### Instructions to follow
Please output the data below exactly as given, starting at its first line and stopping after the line that contains "if decide (lfstart = start".

### Dataset extract
(** The case for two locks that have a byte in common. *)
Definition overlap_case (lf lock : lockf) : option overlap_t :=
  let start := lf_start lock in
  let end_ := LF_END lock in
  let lfstart := lf_start lf in
  let lfend := LF_END lf in
  if decide (lfstart = start /\ lfend = end_) then Some OVERLAP_EQUALS_LOCK
  else if decide (lfstart <= start /\ end_ <= lfend) then Some OVERLAP_CONTAINS_LOCK
  else if decide (start <= lfstart /\ lfend <= end_) then Some OVERLAP_CONTAINED_BY_LOCK
  else if decide (lfstart < start /\ start <= lfend) then Some OVERLAP_STARTS_BEFORE_LOCK
  else if decide (start < lfstart /\ end_ < lfend) then Some OVERLAP_ENDS_AFTER_LOCK
  else None.

(** The case, the locks that were passed, and the list from [*overlap] on. *)
Fixpoint lf_findoverlap (lf : list lockf) (lock : lockf) (type : check) (found_self : bool)
    : option (overlap_t * list lockf * list lockf) :=
  match lf with
  | [] => Some (OVERLAP_NONE, [], [])
  | l :: lf' =>
      let next found := '(ov, passed, rest) ← lf_findoverlap lf' lock type found; Some (ov, l :: passed, rest) in
      if decide ((type = SELF /\ lf_id l <> lf_id lock) \/ (type = OTHERS /\ lf_id l = lf_id lock)) then
        if decide (type = SELF /\ found_self = true) then Some (OVERLAP_NONE, [], lf) else next found_self
      else
        let found_self := if decide (type = SELF) then true else found_self in
        if decide (LF_END l < lf_start lock \/ LF_END lock < lf_start l) then
          if decide (type = SELF /\ LF_END lock < lf_start l) then Some (OVERLAP_NONE, [], lf) else next found_self
        else ov ← overlap_case l lock; Some (ov, [], lf)
  end.

(** ** lf_getblock *)

(** [pid] is [proc_pid] of an owner. *)
Fixpoint getblock_loop (fuel : nat) (pid : option Z -> Z) (lf : list lockf) (lock : lockf) (matchpid : Z)
    : option (option lockf) :=
  match fuel with
  | O => None
  | S fuel =>
      '(ov, _, rest) ← lf_findoverlap lf lock OTHERS false;
      match ov, rest with
      | OVERLAP_NONE, _ => Some None
      | _, [] => None
      | _, overlap :: next =>
          if decide (matchpid <> -1 /\ has (lf_flags overlap) (Z.lor F_POSIX F_OFD_LOCK) = true /\
                     pid (lf_owner overlap) <> matchpid)
          then getblock_loop fuel pid next lock matchpid
          else if decide (lf_type lock = F_WRLCK \/ lf_type overlap = F_WRLCK) then Some (Some overlap)
          else getblock_loop fuel pid next lock matchpid
      end
  end.

Definition lf_getblock (pid : option Z -> Z) (chain : list lockf) (lock : lockf) (matchpid : Z)
    : option (option lockf) :=
  getblock_loop (S (length chain)) pid chain lock matchpid.

(** ** lf_split *)

(** What takes the place of [lock1], [lock2] being linked in; [a] is the address of a
    new structure. *)
Definition lf_split (a : nat) (lock1 lock2 : lockf) : option (list lockf) :=
  if decide (lf_start lock1 = lf_start lock2) then
    if decide (LF_END lock2 < OFF_MAX) then Some [lock2; set_start lock1 (LF_END lock2 + 1)] else None
  else if decide (LF_END lock1 = LF_END lock2) then
    if decide (0 < lf_start lock2) then Some [set_end lock1 (lf_start lock2 - 1); lock2] else None
  else
    if decide (LF_END lock2 < OFF_MAX /\ 0 < lf_start lock2) then
      Some [set_end lock1 (lf_start lock2 - 1); lock2;
            set_blkhd (set_addr (set_start lock1 (LF_END lock2 + 1)) a) []]
    else None.

(** ** lf_clearlock *)

(** The loop: [before] is the list up to [*prev], [lf] the rest. *)
Fixpoint clearlock_loop (fuel : nat) (a : nat) (before lf : list lockf) (unlock : lockf) (Q : sleepers)
    : option (list lockf * sleepers) :=
  match fuel with
  | O => None
  | S fuel =>
      '(ov, passed, rest) ← lf_findoverlap lf unlock SELF false;
      match ov, rest with
      | OVERLAP_NONE, _ => Some (before ++ passed ++ rest, Q)
      | _, [] => None
      | ov, overlap :: next =>
          let before := before ++ passed in
          let '(overlap, Q) := lf_wakelock overlap false Q in
          match ov with
          | OVERLAP_EQUALS_LOCK => Some (before ++ next, Q)
          | OVERLAP_CONTAINS_LOCK =>
              if decide (lf_start overlap = lf_start unlock) then
                if decide (LF_END unlock < OFF_MAX)
                then Some (before ++ set_start overlap (LF_END unlock + 1) :: next, Q) else None
              else
                pieces ← lf_split a overlap unlock;
                match pieces with
                | overlap :: _ :: split => Some (before ++ overlap :: split ++ next, Q)
                | _ => None
                end
          | OVERLAP_CONTAINED_BY_LOCK => clearlock_loop fuel a before next unlock Q
          | OVERLAP_STARTS_BEFORE_LOCK =>
              if decide (0 < lf_start unlock)
              then clearlock_loop fuel a (before ++ [set_end overlap (lf_start unlock - 1)]) next unlock Q else None
          | OVERLAP_ENDS_AFTER_LOCK =>
              if decide (LF_END unlock < OFF_MAX)
              then Some (before ++ set_start overlap (LF_END unlock + 1) :: next, Q) else None
          | OVERLAP_NONE => None
          end
      end
  end.

Definition lf_clearlock (a : nat) (chain : list lockf) (unlock : lockf) (Q : sleepers)
    : option (list lockf * sleepers) :=
  clearlock_loop (S (length chain)) a [] chain unlock Q.

(** ** lf_setlock, once nothing blocks the request *)

(** The list when the locks up to [*prev] are [before], then [lock] and [mid] if it has
    been linked. *)
Definition assemble (linked : bool) (before : list lockf) (lock : lockf) (mid rest : list lockf) : list lockf :=
  before ++ (if linked then lock :: mid else []) ++ rest.

(** The loop over the owner's overlapping locks: the list, and the lock that is to be
    coalesced.  Linking or freeing a request that is already linked would corrupt the
    list. *)
Fixpoint grant_loop (fuel : nat) (a : nat) (linked : bool) (before : list lockf) (lock : lockf)
    (mid block : list lockf) (Q : sleepers) : option (list lockf * nat * sleepers) :=
  match fuel with
  | O => None
  | S fuel =>
      let lkend := LF_END lock in
      '(ov, passed, rest) ← lf_findoverlap block lock SELF false;
      let before := if linked then before else before ++ passed in
      let mid := if linked then mid ++ passed else [] in
      match ov, rest with
      | OVERLAP_NONE, _ => Some (assemble true before lock mid rest, lf_addr lock, Q)
      | _, [] => None
      | ov, overlap :: next =>
          match ov with
          | OVERLAP_NONE => None
          | OVERLAP_EQUALS_LOCK =>
              let '(overlap, Q) :=
                if decide (lf_type lock = F_RDLCK /\ lf_type overlap = F_WRLCK)
                then lf_wakelock overlap true Q else (overlap, Q) in
              let '(overlap, Q) := lf_move_blocked (set_type overlap (lf_type lock)) lock Q in
              if linked then None else Some (before ++ overlap :: next, lf_addr overlap, Q)
          | OVERLAP_CONTAINS_LOCK =>
              if linked then None else
              if decide (lf_type overlap = lf_type lock) then
                let '(overlap, Q) := lf_move_blocked overlap lock Q in
                Some (before ++ overlap :: next, lf_addr overlap, Q)
              else if decide (lf_start overlap = lf_start lock) then
                if decide (lkend < OFF_MAX) then
                  let '(overlap, Q) := lf_wakelock (set_start overlap (lkend + 1)) true Q in
                  Some (before ++ lock :: overlap :: next, lf_addr lock, Q)
                else None
              else
                pieces ← lf_split a overlap lock;
                match pieces with
                | overlap :: pieces =>
                    let '(overlap, Q) := lf_wakelock overlap true Q in
                    Some (before ++ overlap :: pieces ++ next, lf_addr lock, Q)
                | [] => None
                end
          | OVERLAP_CONTAINED_BY_LOCK =>
              let '(lock, Q) :=
                if decide (lf_type lock = F_RDLCK /\ lf_type overlap = F_WRLCK)
                then (lock, (lf_wakelock overlap true Q).2) else lf_move_blocked lock overlap Q in
              grant_loop fuel a true before lock mid next Q
          | OVERLAP_STARTS_BEFORE_LOCK =>
              if linked then None else
              if decide (0 < lf_start lock) then
                let '(overlap, Q) := lf_wakelock (set_end overlap (lf_start lock - 1)) true Q in
                grant_loop fuel a true (before ++ [overlap]) lock [] next Q
              else None
          | OVERLAP_ENDS_AFTER_LOCK =>
              if decide (lkend < OFF_MAX) then
                let '(overlap, Q) := lf_wakelock (set_start overlap (lkend + 1)) true Q in
                Some (assemble true before lock mid (overlap :: next), lf_addr lock, Q)
              else None
          end
      end
  end.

### Task output
(** The case for two locks that have a byte in common. *)
Definition overlap_case (lf lock : lockf) : option overlap_t :=
  let start := lf_start lock in
  let end_ := LF_END lock in
  let lfstart := lf_start lf in
  let lfend := LF_END lf in
  if decide (lfstart = start /\ lfend = end_) then Some OVERLAP_EQUALS_LOCK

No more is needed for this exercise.